The role of cyclin D3-dependent kinase in the phosphorylation of p130 in mouse BALB/c 3T3 fibroblasts

Abstract

We have observed that cyclin D3-dependent kinase activity is increased in the late G1 phase in BALB/c 3T3 fibroblasts. The profile of cyclin D3- associated activity closely parallels that of cyclin D1, which is also induced after mitogenic stimulation of quiescent cells. These activities correlate with the appearance of hyperphosphorylated p130, an Rb family member important in regulating E2F-4 and E2F-5 activity in fibroblastic cells. We demonstrated, however, that only the cyclin D3 activity efficiently phosphorylated p130 in an in vitro kinase assay. This apparent specificity was further demonstrated by experiments which demonstrated that cyclin D3 was physically associated with p130 at the times when D3-dependent kinase activity and p130 hyperphosphorylation were observed.

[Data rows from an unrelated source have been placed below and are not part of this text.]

(* ===== verification/Vnum.v ===== *)
(** * Vnode numbers

    The numbers of vnodes (milko/lib/voldb/voldb.c): the odd ones are
    directories, the even ones from 2 on are files, and each kind has its
    own database, whose entries are counted from 0. *)

From S2P Require Import Prelude.

Definition afs_dir_p (vno : Z) : bool := negb (Z.land vno 1 =? 0).
(** [assert (vno)] *)
Definition dir_afs2local (vno : Z) : option Z :=
  if vno =? 0 then None else Some (Z.shiftr (swrap32 (vno - 1)) 1).
Definition dir_local2afs (vno : Z) : Z := swrap32 (swrap32 (Z.shiftl vno 1) + 1).
Definition file_afs2local (vno : Z) : option Z :=
  if vno =? 0 then None else Some (swrap32 (Z.shiftr vno 1 - 1)).
Definition file_local2afs (vno : Z) : Z := swrap32 (Z.shiftl (swrap32 (vno + 1)) 1).

Lemma afs_dir_p_odd vno : afs_dir_p vno = Z.odd vno.
Proof.
  unfold afs_dir_p. change 1 with (Z.ones 1). rewrite Z.land_ones by lia.
  change (2^1) with 2. rewrite Zmod_odd. by destruct (Z.odd vno).
Qed.

(** The entries of the two databases as vnode numbers. *)
Lemma dir_local2afs_eq k : 0 <= k < 2^30 -> dir_local2afs k = 2 * k + 1.
Proof.
  intros Hk. unfold dir_local2afs. rewrite Z.shiftl_mul_pow2 by lia.
  rewrite !swrap32_small by (unfold is_int32; rewrite ?swrap32_small; unfold is_int32; lia). lia.
Qed.

Lemma file_local2afs_eq k : 0 <= k < 2^30 - 1 -> file_local2afs k = 2 * (k + 1).
Proof.
  intros Hk. unfold file_local2afs. rewrite Z.shiftl_mul_pow2 by lia.
  rewrite (swrap32_small (k + 1)) by (unfold is_int32; lia).
  rewrite swrap32_small by (unfold is_int32; lia). lia.
Qed.

Lemma dir_afs2local_eq k : 0 <= k < 2^30 -> dir_afs2local (2 * k + 1) = Some k.
Proof.
  intros Hk. unfold dir_afs2local. destruct (Z.eqb_spec (2 * k + 1) 0); [lia|].
  replace (2 * k + 1 - 1) with (2 * k) by lia. rewrite swrap32_small by (unfold is_int32; lia).
  rewrite Z.shiftr_div_pow2 by lia. change (2^1) with 2. f_equal.
  rewrite Z.mul_comm. by apply Z.div_mul.
Qed.

Lemma file_afs2local_eq k : 0 <= k < 2^30 - 1 -> file_afs2local (2 * (k + 1)) = Some k.
Proof.
  intros Hk. unfold file_afs2local. destruct (Z.eqb_spec (2 * (k + 1)) 0); [lia|].
  rewrite Z.shiftr_div_pow2 by lia. change (2^1) with 2.
  rewrite (Z.mul_comm 2), Z.div_mul by lia. rewrite swrap32_small by (unfold is_int32; lia).
  f_equal. lia.
Qed.
(** ** Data *)

(** [onode_opaque]: the name of an inode in the backing store. *)
Record onode_opaque := Onode { onode_size : Z; onode_data : bytes }.
Definition zero_onode : onode_opaque := Onode 0 (replicate 100 0).

(** The generated coder of [onode_opaque] (ydr): 404 bytes. *)
Class OnodeCoder := {
  ydr_encode_onode_opaque : onode_opaque -> bytes;
  ydr_decode_onode_opaque : bytes -> onode_opaque;
}.

Definition onode_wf (o : onode_opaque) : Prop :=
  is_int32 (onode_size o) /\ length (onode_data o) = 100%nat /\
  Forall is_byte (onode_data o).

(** What the code relies on: the coder writes 404 bytes, and decoding gives
    back what was encoded. *)
Class OnodeCoderOk `{OnodeCoder} : Prop := {
  ydr_encode_onode_len o : onode_wf o ->
    length (ydr_encode_onode_opaque o) = Z.to_nat ONODE_OPAQUE_SIZE;
  ydr_encode_onode_bytes o : onode_wf o -> Forall is_byte (ydr_encode_onode_opaque o);
  ydr_onode_round_trip o : onode_wf o ->
    ydr_decode_onode_opaque (ydr_encode_onode_opaque o) = o;
  ydr_decode_onode_wf bs :
    length bs = Z.to_nat ONODE_OPAQUE_SIZE -> Forall is_byte bs ->
    onode_wf (ydr_decode_onode_opaque bs);
}.

Record acl_entry := AclEntry { owner : Z; flags : Z }.
Definition zero_acl : acl_entry := AclEntry 0 0.

(** [struct voldb_file_entry]; [struct voldb_dir_entry] starts with the same
    fields. *)
Record voldb_file_entry := FileEntry {
  nextptr : Z; unique : Z; ino : onode_opaque; spare2 : Z;
  InterfaceVersion : Z; FileType : Z; LinkCount : Z; Length : Z; spare3 : Z;
  DataVersion : Z; Author : Z; Owner : Z; UnixModeBits : Z;
  ParentVnode : Z; ParentUnique : Z; SegSize : Z; ServerModTime : Z;
  spare4 : Z; Group : Z; spare5 : Z
}.
Record voldb_dir_entry := DirEntry {
  dfile : voldb_file_entry; negacl : list acl_entry; acl : list acl_entry
}.
Inductive voldb_entry_u :=
  | u_dir (d : voldb_dir_entry)
  | u_file (f : voldb_file_entry).
Record voldb_entry := Entry { type : Z; u : voldb_entry_u }.

(** [memset (&e, 0, sizeof (e))] *)
Definition zero_entry : voldb_file_entry :=
  FileEntry 0 0 zero_onode 0 0 0 0 0 0 0 0 0 0 0 0 0 0 0 0 0.

Definition set_nextptr (v : Z) (e : voldb_file_entry) : voldb_file_entry :=
  let 'FileEntry _ a2 a3 a4 a5 a6 a7 a8 a9 a10 a11 a12 a13 a14 a15 a16 a17 a18 a19 a20 := e in
  FileEntry v a2 a3 a4 a5 a6 a7 a8 a9 a10 a11 a12 a13 a14 a15 a16 a17 a18 a19 a20.
Definition set_unique (v : Z) (e : voldb_file_entry) : voldb_file_entry :=
  let 'FileEntry a1 _ a3 a4 a5 a6 a7 a8 a9 a10 a11 a12 a13 a14 a15 a16 a17 a18 a19 a20 := e in
  FileEntry a1 v a3 a4 a5 a6 a7 a8 a9 a10 a11 a12 a13 a14 a15 a16 a17 a18 a19 a20.
Definition set_ino (v : onode_opaque) (e : voldb_file_entry) : voldb_file_entry :=
  let 'FileEntry a1 a2 _ a4 a5 a6 a7 a8 a9 a10 a11 a12 a13 a14 a15 a16 a17 a18 a19 a20 := e in
  FileEntry a1 a2 v a4 a5 a6 a7 a8 a9 a10 a11 a12 a13 a14 a15 a16 a17 a18 a19 a20.
Definition set_FileType (v : Z) (e : voldb_file_entry) : voldb_file_entry :=
  let 'FileEntry a1 a2 a3 a4 a5 _ a7 a8 a9 a10 a11 a12 a13 a14 a15 a16 a17 a18 a19 a20 := e in
  FileEntry a1 a2 a3 a4 a5 v a7 a8 a9 a10 a11 a12 a13 a14 a15 a16 a17 a18 a19 a20.
Definition set_LinkCount (v : Z) (e : voldb_file_entry) : voldb_file_entry :=
  let 'FileEntry a1 a2 a3 a4 a5 a6 _ a8 a9 a10 a11 a12 a13 a14 a15 a16 a17 a18 a19 a20 := e in
  FileEntry a1 a2 a3 a4 a5 a6 v a8 a9 a10 a11 a12 a13 a14 a15 a16 a17 a18 a19 a20.
Definition set_Parent (v w : Z) (e : voldb_file_entry) : voldb_file_entry :=
  let 'FileEntry a1 a2 a3 a4 a5 a6 a7 a8 a9 a10 a11 a12 a13 _ _ a16 a17 a18 a19 a20 := e in
  FileEntry a1 a2 a3 a4 a5 a6 a7 a8 a9 a10 a11 a12 a13 v w a16 a17 a18 a19 a20.
Definition set_ServerModTime (v : Z) (e : voldb_file_entry) : voldb_file_entry :=
  let 'FileEntry a1 a2 a3 a4 a5 a6 a7 a8 a9 a10 a11 a12 a13 a14 a15 a16 _ a18 a19 a20 := e in
  FileEntry a1 a2 a3 a4 a5 a6 a7 a8 a9 a10 a11 a12 a13 a14 a15 a16 v a18 a19 a20.

(** The handle: [struct voldb] with its header, and behind it the file of
    [db_fd] and the results of the coming system calls (0 or an errno; past
    the end of the list they succeed).  [ptr] is [None] for a null [db->ptr]. *)
Record vdbflat := Vdbflat {
  freeptr : Z;                  (* the 32 bits of the int *)
  mapped : bool                 (* is the file mapped at ptr? *)
}.
Record voldb := Voldb {
  magic : Z; num : Z; hflags : Z;
  db_type : Z; size : Z; db_fd : Z; volume : Z; ptr : option vdbflat;
  db_file : bytes; db_os : list Z
}.

Definition set_hdr (m n f : Z) (d : voldb) : voldb :=
  let 'Voldb _ _ _ t s fd v p fl os := d in Voldb m n f t s fd v p fl os.
Definition set_num (n : Z) (d : voldb) : voldb :=
  let 'Voldb m _ f t s fd v p fl os := d in Voldb m n f t s fd v p fl os.
Definition set_size (s : Z) (d : voldb) : voldb :=
  let 'Voldb m n f t _ fd v p fl os := d in Voldb m n f t s fd v p fl os.
Definition set_ptr (p : option vdbflat) (d : voldb) : voldb :=
  let 'Voldb m n f t s fd v _ fl os := d in Voldb m n f t s fd v p fl os.
Definition set_file (fl : bytes) (d : voldb) : voldb :=
  let 'Voldb m n f t s fd v p _ os := d in Voldb m n f t s fd v p fl os.
Definition set_os (os : list Z) (d : voldb) : voldb :=
  let 'Voldb m n f t s fd v p fl _ := d in Voldb m n f t s fd v p fl os.

(** ** The monad of the operations *)

Definition VM (A : Type) : Type := voldb -> option (voldb * (Z + A)).

Definition vret {A} (a : A) : VM A := fun d => Some (d, inr a).
(** [return errno;] *)
Definition vfail {A} (e : Z) : VM A := fun d => Some (d, inl e).
(** [abort ()], a failed [assert], an access outside the mapping *)
Definition vabort {A} : VM A := fun _ => None.
Definition vassert (b : bool) : VM unit := if b then vret tt else vabort.
Definition vbind {A B} (m : VM A) (k : A -> VM B) : VM B := fun d =>
  match m d with
  | Some (d', inr a) => k a d'
  | Some (d', inl e) => Some (d', inl e)
  | None => None
  end.
Definition vget : VM voldb := fun d => Some (d, inr d).
Definition vmod (f : voldb -> voldb) : VM unit := fun d => Some (f d, inr tt).
Definition vopt {A} (o : option A) : VM A :=
  match o with Some a => vret a | None => vabort end.

Declare Scope vm_scope.
Delimit Scope vm_scope with vm.
Notation "x <- m ;; k" := (vbind m (fun x => k))
  (at level 100, m at next level, right associativity) : vm_scope.
Notation "m ;;; k" := (vbind m (fun _ => k))
  (at level 100, right associativity) : vm_scope.
Open Scope vm_scope.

Examination of E2F by electrophoretic mobility shift assay revealed that E2F-4 DNA binding activity existed in a p130-E2F complex at times before D3-dependent kinase activity was apparent and in a free E2F-4 complex after D3 activity developed. Thus, our data suggest that cyclin D3 preferentially phosphorylates p130 and is thereby specifically targeted to overcoming growth-suppressive control mediated through p130 pathways.